===== RECORDS SUPPLIED

(* ===== verification/Client.v ===== *)
(** * One client session of the server:
    crates/muxtop-server/src/client.rs and error.rs

    The handshake and the streaming loop, over the stream interfaces of Frame.v.
    What the runtime decides (whether the handshake timed out, which branch of
    the [select!] fires next) is an input: a flag and a schedule of timed
    events. *)

From S2P Require Import Prelude Str RsFloat Frame Snapshots Wire.
Local Open Scope Z_scope.
Local Open Scope rust_scope.

Definition HEARTBEAT_INTERVAL : Duration := from_secs 5.
Definition PRE_AUTH_HELLO_MAX_PAYLOAD : Z := 4 * 1024.

Inductive ServerError : Type :=
| ServerIo (e : io_error)
| Proto (e : ProtoError)
| Unauthorized
| HandshakeTimeout
| UnexpectedMessage (expected actual : str).

(** The fields of [SharedState] a session reads. *)
Record SharedState := mkShared {
  auth_token_of : str;
  refresh_hz_of : Z;
  hostname_of : str;
  server_version_of : str;
  start_time : Instant;
}.

Definition constant_time_eq (a b : list u8) : bool :=
  let len_matches := bool_decide (length a = length b) in
  let max_len := max (length a) (length b) in
  let diff := foldl (λ diff i,
    Z.lor diff (Z.lxor (u8_val (nth i a x00)) (u8_val (nth i b x00))))
    0 (seq 0 max_len) in
  (diff =? 0) && len_matches.

(** A branch of the streaming [select!], with the time it fires. *)
Inductive stream_event : Type :=
| SnapshotFrame (now : Instant) (f : Frame)
| Lagged (n : Z)
| BroadcastClosed
| Tick (now : Instant)
| Cancelled.

(** The bytes a string is compared by. *)
Definition str_bytes (s : str) : list u8 := u8_of <$> as_bytes s.

Section Client.
Context `{!Bincode SystemSnapshot} `{!Bincode (str * Z)} `{!Bincode (Z * str)}
  `{!Bincode (str * option str)} `{!Bincode (str * str * Z)} `{!DebugFmt}.
Context {R W : Type} `{!AsyncRead R} `{!AsyncWrite W}.
Variable state : SharedState.

(** [frame_writer.write_frame(&msg.to_frame()?).await.map_err(Proto)?] *)
Definition send (msg : WireMessage) (w : W) : result unit ServerError * W :=
  match to_frame msg with
  | Err e => (Err (Proto e), w)
  | Ok f => let '(res, w) := write_frame f w in (map_err Proto res, w)
  end.

Definition unauthorized : WireMessage := Error 401 (lit "unauthorized").

Definition welcome : WireMessage :=
  Welcome (server_version_of state) (hostname_of state) (refresh_hz_of state).

Definition heartbeat (now : Instant) : WireMessage :=
  Heartbeat (server_version_of state)
    (duration_since now (start_time state) / NANOS_PER_SEC).

(** The handshake phase, up to and including the Welcome. *)
Definition handshake (timed_out : bool) (r : R) (w : W) : result unit ServerError * W :=
  if timed_out then (Err HandshakeTimeout, w)
  else
  match (read_frame_with_max_payload PRE_AUTH_HELLO_MAX_PAYLOAD r).1 with
  | Err e => (Err (Proto e), w)
  | Ok None => (Err HandshakeTimeout, w)
  | Ok (Some hello_frame) =>
    match from_frame hello_frame with
    | Err e => (Err (Proto e), w)
    | Ok (Hello client_version auth_token) =>
        let provided := default [] auth_token in
        if negb (constant_time_eq (str_bytes (auth_token_of state)) (str_bytes provided)) then
          match to_frame unauthorized with
          | Err e => (Err (Proto e), w)
          | Ok f => (Err Unauthorized, (write_frame f w).2)
          end
        else send welcome w
    | Ok other => (Err (UnexpectedMessage (lit "Hello") (WireMessage_fmt other)), w)
    end
  end.

(** The streaming loop: [due] is the deadline of the heartbeat interval, pushed
    back by a snapshot and advanced by a period on each tick.  When a tick happens
    is the timer's: the events are any, also a tick that comes before [due]. *)
Fixpoint stream (due : Instant) (events : list stream_event) (w : W)
    : result unit ServerError * W :=
  match events with
  | [] => (Ok tt, w)
  | SnapshotFrame now f :: events =>
      match write_frame f w with
      | (Err e, w) => (Err (Proto e), w)
      | (Ok _, w) => stream (now + HEARTBEAT_INTERVAL) events w
      end
  | Lagged _ :: events => stream due events w
  | BroadcastClosed :: _ => (Ok tt, w)
  | Tick now :: events =>
      match send (heartbeat now) w with
      | (Err e, w) => (Err e, w)
      | (Ok _, w) => stream (due + HEARTBEAT_INTERVAL) events w
      end
  | Cancelled :: _ => (Ok tt, w)
  end.

Definition handle (timed_out : bool) (connected_at : Instant) (events : list stream_event)
    (r : R) (w : W) : result unit ServerError * W :=
  match handshake timed_out r w with
  | (Err e, w) => (Err e, w)
  | (Ok _, w) => stream (connected_at + HEARTBEAT_INTERVAL) events w
  end.

(** ** Properties *)

(** The first frame the peer sends is a Hello with the server's token. *)
Definition authenticated (r : R) : Prop :=
  ∃ f v t, (read_frame_with_max_payload PRE_AUTH_HELLO_MAX_PAYLOAD r).1 = Ok (Some f) ∧
    from_frame f = Ok (Hello v t) ∧
    str_bytes (default [] t) = str_bytes (auth_token_of state).
End Client.

(** *** Comparing tokens *)

Lemma lxor_eq0 a b : Z.lxor a b = 0 ↔ a = b.
Proof. apply Z.lxor_eq_0_iff. Qed.

Lemma fold_lor_eq0 (f : nat → Z) l d :
  foldl (λ d i, Z.lor d (f i)) d l = 0 ↔ d = 0 ∧ Forall (λ i, f i = 0) l.
Proof.
  revert d. induction l as [|i l IH]; intros d; simpl.
  { split; [by intros ->|by intros [-> _]]. }
  rewrite IH, Z.lor_eq_0_iff, Forall_cons. tauto.
Qed.

Lemma constant_time_eq_spec a b : constant_time_eq a b = true ↔ a = b.
Proof.
  unfold constant_time_eq. rewrite andb_true_iff, bool_decide_eq_true, Z.eqb_eq, fold_lor_eq0.
  rewrite Forall_forall. split.
  - intros [[_ Hall] Hlen]. apply (nth_ext _ _ x00 x00 Hlen). intros n Hn.
    apply (inj u8_val), lxor_eq0. apply Hall. apply elem_of_seq. lia.
  - intros ->. split; [split|]; [done| |done]. intros i _. apply Z.lxor_nilpotent.
Qed.

Section ClientProps.
Context `{!Bincode SystemSnapshot} `{!Bincode (str * Z)} `{!Bincode (Z * str)}
  `{!Bincode (str * option str)} `{!Bincode (str * str * Z)} `{!DebugFmt}.
Context {R W : Type} `{!AsyncRead R} `{!AsyncWrite W}.
Implicit Types (r : R) (w : W).

(** Without the token, the handshake fails having written at most the refusal. *)
Lemma handshake_unauthenticated state timed_out r w :
  ¬ authenticated state r →
  ∃ e p, (handshake state timed_out r w).1 = Err e ∧
    written (handshake state timed_out r w).2 = written w ++ p ∧
    (p = [] ∨ ∃ f, to_frame unauthorized = Ok f ∧ p `prefix_of` frame_bytes f ∧ e = Unauthorized).
Proof.
  intros Hna. unfold handshake. destruct timed_out.
  { exists HandshakeTimeout, []. rewrite app_nil_r. auto. }
  destruct (read_frame_with_max_payload _ r) as [[[f|]|e] r'] eqn:Er; simpl.
  2: { exists HandshakeTimeout, []. rewrite app_nil_r. auto. }
  2: { exists (Proto e), []. rewrite app_nil_r. auto. }
  destruct (from_frame f) as [m|e] eqn:Ef.
  2: { exists (Proto e), []. rewrite app_nil_r. auto. }
  destruct m as [| | |v t|]; try (eexists _, []; rewrite app_nil_r; by eauto).
  destruct (constant_time_eq _ _) eqn:Ec; simpl.
  { exfalso. apply Hna. apply constant_time_eq_spec in Ec.
    exists f, v, t. by rewrite Er. }
  destruct (to_frame unauthorized) as [uf|e] eqn:Eu.
  2: { exists (Proto e), []. rewrite app_nil_r. auto. }
  pose proof (write_frame_written uf w) as Hw.
  destruct (write_frame uf w) as [[?|e] w'].
  - destruct Hw as [_ Hw]. exists Unauthorized, (frame_bytes uf). eauto 10.
  - destruct Hw as (p & Hp & Hw). exists Unauthorized, p. eauto 10.
Qed.

(** C1: authentication gates everything: unless the peer's first frame is a
    Hello carrying the server's token, the session fails and the peer has been
    sent nothing but (at most) the 401 refusal, whatever the broadcast channel
    delivers and however the session is scheduled. *)
Theorem nothing_before_authentication state timed_out at_ events r w :
  ¬ authenticated state r →
  ∃ e p, (handle state timed_out at_ events r w).1 = Err e ∧
    written (handle state timed_out at_ events r w).2 = written w ++ p ∧
    (p = [] ∨ ∃ f, to_frame unauthorized = Ok f ∧ p `prefix_of` frame_bytes f ∧ e = Unauthorized).
Proof.
  intros Hna. destruct (handshake_unauthenticated state timed_out r w Hna) as (e & p & He & Hw & Hp).
  unfold handle. destruct (handshake state timed_out r w) as [[?|e'] w']; simpl in *; [done|].
  injection He as ->. eauto.
Qed.

(** The frames a schedule makes the session send, as long as it runs. *)
Fixpoint stream_frames state (events : list stream_event) : list Frame :=
  match events with
  | SnapshotFrame _ f :: events => f :: stream_frames state events
  | Lagged _ :: events => stream_frames state events
  | Tick now :: events =>
      match to_frame (heartbeat state now) with
      | Ok f => f :: stream_frames state events
      | Err _ => []
      end
  | _ => []
  end.

(** What was sent is the script's encoding, cut short only by a failure, and
    never starts a frame that is too large. *)
Definition sends (script : list Frame) (ok : bool) (p : list u8) : Prop :=
  (∃ fs, fs `prefix_of` script ∧ Forall frame_fits fs ∧ p `prefix_of` concat (frame_bytes <$> fs)) ∧
  (ok = true → p = concat (frame_bytes <$> script)).

Lemma sends_nil ok : sends [] ok [].
Proof. split; [|done]. exists []. by split_and!. Qed.

Lemma sends_cons f s ok p : frame_fits f → sends s ok p → sends (f :: s) ok (frame_bytes f ++ p).
Proof.
  intros Hf [(fs & Hpre & Hfs & Hp) H2]. unfold sends. rewrite fmap_cons. cbn [concat]. split.
  - exists (f :: fs). rewrite fmap_cons. split_and!; [by apply prefix_cons|by constructor|by apply prefix_app].
  - intros Hok. by rewrite H2.
Qed.

Lemma sends_cut f s q : (q = [] ∨ frame_fits f) → q `prefix_of` frame_bytes f → sends (f :: s) false q.
Proof.
  intros [->|Hf] Hq; (split; [|done]); [exists []|exists [f]]; split_and!; try done; try apply prefix_nil.
  - apply prefix_cons, prefix_nil.
  - by constructor.
  - cbn. by rewrite app_nil_r.
Qed.

(** One frame of the script, then what the rest of the session sends. *)
Lemma write_then_sends {E} (f : Frame) s w (inj : ProtoError → E) (k : W → result unit E * W) :
  (∀ w', ∃ p, written (k w').2 = written w' ++ p ∧ sends s (is_ok (k w').1) p) →
  let out := match write_frame f w with (Err e, w') => (Err (inj e), w') | (Ok _, w') => k w' end in
  ∃ p, written out.2 = written w ++ p ∧ sends (f :: s) (is_ok out.1) p.
Proof.
  intros Hk. pose proof (write_frame_written f w) as Hw. pose proof (write_frame_unfit f w) as Hu.
  destruct (write_frame f w) as [[?|e] w']; simpl.
  - destruct Hw as [Hf Hw], (Hk w') as (p & Hp & Hs). exists (frame_bytes f ++ p).
    rewrite Hp, Hw, app_assoc. split; [done|]. by apply sends_cons.
  - destruct Hw as (q & Hq & Hw). destruct (decide (frame_fits f)) as [Hf|Hn].
    + exists q. split; [done|]. apply sends_cut; [by right|done].
    + exists []. simpl in Hu. rewrite (Hu Hn). split; [symmetry; apply app_nil_r|]. apply sends_cut; [by left|apply prefix_nil].
Qed.

Lemma stream_sends state events due w :
  ∃ p, written (stream state due events w).2 = written w ++ p ∧
    sends (stream_frames state events) (is_ok (stream state due events w).1) p.
Proof.
  assert (∀ ok w, ∃ p, written w = written w ++ p ∧ sends [] ok p) as Hnil.
  { intros ok w'. exists []. rewrite app_nil_r. split; [done|]. apply sends_nil. }
  revert due w. induction events as [|ev events IH]; intros due w; [apply Hnil|].
  destruct ev as [now f|n| |now|]; simpl; [|apply IH|apply Hnil| |apply Hnil].
  - apply (write_then_sends f _ w Proto). intros w'. apply IH.
  - unfold send. destruct (to_frame (heartbeat state now)) as [f|e]; [|apply Hnil].
    pose proof (write_then_sends f (stream_frames state events) w Proto
      (stream state (due + HEARTBEAT_INTERVAL) events) (IH _)) as Hsend.
    destruct (write_frame f w) as [[?|e] w']; exact Hsend.
Qed.

End ClientProps.

(** ** Witnesses: a server whose token is "t", and peers with two tokens *)

Section Demo.
#[local] Instance demo_bin1 : Bincode SystemSnapshot := no_bincode _.
#[local] Instance demo_bin2 : Bincode (str * Z) := countable_bincode _.
#[local] Instance demo_bin3 : Bincode (Z * str) := countable_bincode _.
#[local] Instance demo_bin4 : Bincode (str * option str) := countable_bincode _.
#[local] Instance demo_bin5 : Bincode (str * str * Z) := countable_bincode _.
#[local] Existing Instance demo_debug.

Definition demo_server : SharedState := mkShared (lit "t") 1 (lit "h") (lit "1") 0.

Definition demo_frame (m : WireMessage) : Frame :=
  match to_frame m with Ok f => f | Err _ => mkFrame x00 [] end.

Definition demo_peer (token : str) : Cursor :=
  mkCursor (frame_bytes (demo_frame (Hello (lit "1") (Some token)))) eof.

Lemma nothing_before_authentication_witness :
  ¬ authenticated demo_server (demo_peer (lit "x")) ∧
  ∃ e p, (handle demo_server false 0 [SnapshotFrame 1 (mkFrame x01 [])]
            (demo_peer (lit "x")) ([] : list u8)).1 = Err e ∧
    written (handle demo_server false 0 [SnapshotFrame 1 (mkFrame x01 [])]
            (demo_peer (lit "x")) ([] : list u8)).2 = [] ++ p ∧
    (p = [] ∨ ∃ f, to_frame unauthorized = Ok f ∧ p `prefix_of` frame_bytes f ∧ e = Unauthorized).
Proof.
  assert (¬ authenticated demo_server (demo_peer (lit "x"))) as Hna.
  { intros (f & v & t & Hr & Hf & Ht).
    vm_compute in Hr. injection Hr as <-. vm_compute in Hf. injection Hf as <- <-.
    vm_compute in Ht. discriminate. }
  split; [exact Hna|].
  exact (nothing_before_authentication demo_server false 0 _ _ ([] : list u8) Hna).
Defined.

End Demo.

==========

# EXERCISE REQUIREMENTS
Keeping every character as it is, restate the lines above that run from the line with "Proto res, w)" through the line with "Definition heartbeat (now", both included, and nothing else.

# OUTPUT FOR THIS TASK
  | Ok f => let '(res, w) := write_frame f w in (map_err Proto res, w)
  end.

Definition unauthorized : WireMessage := Error 401 (lit "unauthorized").

Definition welcome : WireMessage :=
  Welcome (server_version_of state) (hostname_of state) (refresh_hz_of state).

Definition heartbeat (now : Instant) : WireMessage :=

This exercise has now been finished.